#### What you should do
Could you set down every entry exactly as it appears?

#### Data
(** The words of a text, one after the other, are the text. *)
Lemma pattern_words_step fuel x tl : exists w, w <> [] /\ x :: tl = w ++ word_rest (x :: tl) /\
  pattern_words_from (S fuel) (x :: tl) = w :: pattern_words_from fuel (word_rest (x :: tl)).
Proof.
  destruct (word_rest_split x tl) as (w & Hw & E). exists w. split; [done|]. split; [done|]. cbn [pattern_words_from]. rewrite pattern_matches. f_equal.
  generalize (word_rest (x :: tl)) E. intros rest ->. rewrite length_app. replace (length w + length rest - length rest)%nat with (length w) by lia. by rewrite take_app_length.
Qed.

Lemma pattern_words_concat fuel l : (length l <= fuel)%nat -> concat (pattern_words_from fuel l) = l.
Proof.
  revert l. induction fuel as [|fuel IH]; intros [|x tl] Hf; try done; [cbn in Hf; lia|]. destruct (pattern_words_step fuel x tl) as (w & Hw & E & ->). cbn [concat].
  rewrite IH; [done|]. apply (f_equal length) in E. rewrite length_app in E. destruct w as [|y w]; [done|]. cbn [length] in E, Hf. lia.
Qed.
End Words.
(** X9: what [query] does to the registry.  The entries of the other
    capabilities are never touched.  When [query] raises, the registry is
    as before.  When it returns, and when it waits for ever on a silent
    worker, the registry holds a process for the capability, and if a
    running process was registered it is kept: no new process is started
    and the registry is as before. *)
Theorem query_registry_frame (path_exists : string -> bool)
    (popen : string -> result process) (json_dumps : pyval -> string)
    (json_loads : string -> option pyval)
    (ws : gmap string process) (name : string) (data : payload) :
  let r := query path_exists popen json_dumps json_loads ws name data in
  (forall other, other <> name -> snd r !! other = ws !! other) /\
  (forall e, fst r = Some (Raise e) -> snd r = ws) /\
  (forall v, fst r = Some (Ok v) -> exists p, snd r !! name = Some p) /\
  (fst r = None -> exists p, snd r !! name = Some p) /\
  (forall q, ws !! name = Some q -> is_running q = true -> snd r = ws).
Proof.
  cbv zeta. unfold query.
  pose proof (get_worker_registry path_exists popen ws name) as G.
  destruct (get_worker path_exists popen ws name) as [[p|e] ws'].
  - destruct G as (Gn & Go & Gr).
    destruct (exchange json_dumps json_loads p data) as [[v|e]|]; simpl;
      (split; [exact Go|]; split; [discriminate|];
       split; [intros; exists p; exact Gn|];
       split; [intros; exists p; exact Gn|];
       intros q Hq Rq; exact (proj2 (Gr q Hq Rq))).
  - subst ws'. simpl. split; [reflexivity|]. split; [reflexivity|].
    split; [discriminate|]. split; [discriminate|]. reflexivity.
Qed.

#### Output of the task
(** The words of a text, one after the other, are the text. *)
Lemma pattern_words_step fuel x tl : exists w, w <> [] /\ x :: tl = w ++ word_rest (x :: tl) /\
  pattern_words_from (S fuel) (x :: tl) = w :: pattern_words_from fuel (word_rest (x :: tl)).
Proof.
  destruct (word_rest_split x tl) as (w & Hw & E). exists w. split; [done|]. split; [done|]. cbn [pattern_words_from]. rewrite pattern_matches. f_equal.
  generalize (word_rest (x :: tl)) E. intros rest ->. rewrite length_app. replace (length w + length rest - length rest)%nat with (length w) by lia. by rewrite take_app_length.
Qed.

Lemma pattern_words_concat fuel l : (length l <= fuel)%nat -> concat (pattern_words_from fuel l) = l.
Proof.
  revert l. induction fuel as [|fuel IH]; intros [|x tl] Hf; try done; [cbn in Hf; lia|]. destruct (pattern_words_step fuel x tl) as (w & Hw & E & ->). cbn [concat].
  rewrite IH; [done|]. apply (f_equal length) in E. rewrite length_app in E. destruct w as [|y w]; [done|]. cbn [length] in E, Hf. lia.
Qed.
End Words.
(** X9: what [query] does to the registry.  The entries of the other
    capabilities are never touched.  When [query] raises, the registry is
    as before.  When it returns, and when it waits for ever on a silent
    worker, the registry holds a process for the capability, and if a
    running process was registered it is kept: no new process is started
    and the registry is as before. *)
Theorem query_registry_frame (path_exists : string -> bool)
    (popen : string -> result process) (json_dumps : pyval -> string)
    (json_loads : string -> option pyval)
    (ws : gmap string process) (name : string) (data : payload) :
  let r := query path_exists popen json_dumps json_loads ws name data in
  (forall other, other <> name -> snd r !! other = ws !! other) /\
  (forall e, fst r = Some (Raise e) -> snd r = ws) /\
  (forall v, fst r = Some (Ok v) -> exists p, snd r !! name = Some p) /\
  (fst r = None -> exists p, snd r !! name = Some p) /\
  (forall q, ws !! name = Some q -> is_running q = true -> snd r = ws).
Proof.
  cbv zeta. unfold query.
  pose proof (get_worker_registry path_exists popen ws name) as G.
  destruct (get_worker path_exists popen ws name) as [[p|e] ws'].
  - destruct G as (Gn & Go & Gr).
    destruct (exchange json_dumps json_loads p data) as [[v|e]|]; simpl;
      (split; [exact Go|]; split; [discriminate|];
       split; [intros; exists p; exact Gn|];
       split; [intros; exists p; exact Gn|];
       intros q Hq Rq; exact (proj2 (Gr q Hq Rq))).
  - subst ws'. simpl. split; [reflexivity|]. split; [reflexivity|].
    split; [discriminate|]. split; [discriminate|]. reflexivity.
Qed.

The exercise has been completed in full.